### Exercise directions:
Would you please write out the records below exactly as they appear?

### Given entries:
(** X7.  What a flush has written, a load reads back: after [flush_to_fd]
    has returned true for a dirty page, [load_from_fd] of a new page of the
    same size at the same offset, on the resulting file if it does not fail
    for good, returns true and fills the buffer with the flushed bytes. *)
Theorem flush_then_load (p p' : Page) (f f' : File) (off : nat) (id' : nat) :
  length (data_ p) = page_size_ p → dirty_ p = true →
  flush_to_fd p f off = (true, p', f') → no_failure f' →
  ∃ q f'',
    load_from_fd (Page_new id' (page_size_ p)) f' off = (true, q, f'') ∧
    data_ q = data_ p ∧ loaded_ q = true ∧ dirty_ q = false ∧
    content f'' = content f'.
Proof.
  intros Hlen Hd Hfl Hnf.
  destruct (flush_to_fd_shape _ _ _ _ _ _ Hfl) as (_ & _ & _ & _ & _ & Hbytes).
  specialize (Hbytes eq_refl Hd Hlen).
  unfold load_from_fd.
  destruct (load_loop_no_fail f' off (page_size_ p)
              (data_ (Page_new id' (page_size_ p))) 0 Hnf)
    as (f'' & Heq & Hc & _); [apply Page_new_length|lia|].
  simpl in *. rewrite Heq. simpl. eexists _, f''. split; [done|]. simpl.
  split; [|done].
  rewrite Nat.add_0_r, Nat.sub_0_r. unfold file_page. rewrite Hbytes, Hlen.
  by rewrite Nat.sub_diag, app_nil_r.
Qed.
(** * Core::ReferenceCounted and Core::Ref<T> (ReferenceCounting.hh)

    A shallow embedding of the intrusive reference counting of
    ReferenceCounting.hh: the store of reference-counted objects, the
    function-local static sentinel, the Ref handles that point into the
    store, and every member function of the two classes, written in a
    small state-and-abort monad that follows the C++ statement by statement. *)

From Stdlib Require Import ZArith Lia List.
From stdpp Require Import base option gmap list fin_maps.

Local Open Scope Z_scope.

(** ** Machine integers *)

(** Modelled from the spec: Types.hh, which declares [u32], is not among
    the sources.  The spec calls the counter a mutable unsigned counter;
    its width is the one the name of the type states, 32 bits.  A value is
    a [Z] in [0, 2^32) and arithmetic wraps around. *)
Definition u32_modulus : Z := 4294967296.

Definition u32_wrap (z : Z) : Z := z mod u32_modulus.

(** ** Pointers, objects and handles *)

(** Addresses of objects created with [new]. *)
Abbreviation addr := positive (only parsing).

(** Names of the [Ref] variables of the client program. *)
Abbreviation name := positive (only parsing).

(** An [Object*] is the null pointer, the address of the static
    [sentinel_] of [ReferenceCounted::sentinel()], or the address of an
    object on the heap. *)
Inductive ptr : Type :=
| Null
| SentinelAddr
| Heap (a : addr).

### Task solution:
(** X7.  What a flush has written, a load reads back: after [flush_to_fd]
    has returned true for a dirty page, [load_from_fd] of a new page of the
    same size at the same offset, on the resulting file if it does not fail
    for good, returns true and fills the buffer with the flushed bytes. *)
Theorem flush_then_load (p p' : Page) (f f' : File) (off : nat) (id' : nat) :
  length (data_ p) = page_size_ p → dirty_ p = true →
  flush_to_fd p f off = (true, p', f') → no_failure f' →
  ∃ q f'',
    load_from_fd (Page_new id' (page_size_ p)) f' off = (true, q, f'') ∧
    data_ q = data_ p ∧ loaded_ q = true ∧ dirty_ q = false ∧
    content f'' = content f'.
Proof.
  intros Hlen Hd Hfl Hnf.
  destruct (flush_to_fd_shape _ _ _ _ _ _ Hfl) as (_ & _ & _ & _ & _ & Hbytes).
  specialize (Hbytes eq_refl Hd Hlen).
  unfold load_from_fd.
  destruct (load_loop_no_fail f' off (page_size_ p)
              (data_ (Page_new id' (page_size_ p))) 0 Hnf)
    as (f'' & Heq & Hc & _); [apply Page_new_length|lia|].
  simpl in *. rewrite Heq. simpl. eexists _, f''. split; [done|]. simpl.
  split; [|done].
  rewrite Nat.add_0_r, Nat.sub_0_r. unfold file_page. rewrite Hbytes, Hlen.
  by rewrite Nat.sub_diag, app_nil_r.
Qed.
(** * Core::ReferenceCounted and Core::Ref<T> (ReferenceCounting.hh)

    A shallow embedding of the intrusive reference counting of
    ReferenceCounting.hh: the store of reference-counted objects, the
    function-local static sentinel, the Ref handles that point into the
    store, and every member function of the two classes, written in a
    small state-and-abort monad that follows the C++ statement by statement. *)

From Stdlib Require Import ZArith Lia List.
From stdpp Require Import base option gmap list fin_maps.

Local Open Scope Z_scope.

(** ** Machine integers *)

(** Modelled from the spec: Types.hh, which declares [u32], is not among
    the sources.  The spec calls the counter a mutable unsigned counter;
    its width is the one the name of the type states, 32 bits.  A value is
    a [Z] in [0, 2^32) and arithmetic wraps around. *)
Definition u32_modulus : Z := 4294967296.

Definition u32_wrap (z : Z) : Z := z mod u32_modulus.

(** ** Pointers, objects and handles *)

(** Addresses of objects created with [new]. *)
Abbreviation addr := positive (only parsing).

(** Names of the [Ref] variables of the client program. *)
Abbreviation name := positive (only parsing).

(** An [Object*] is the null pointer, the address of the static
    [sentinel_] of [ReferenceCounted::sentinel()], or the address of an
    object on the heap. *)
Inductive ptr : Type :=
| Null
| SentinelAddr
| Heap (a : addr).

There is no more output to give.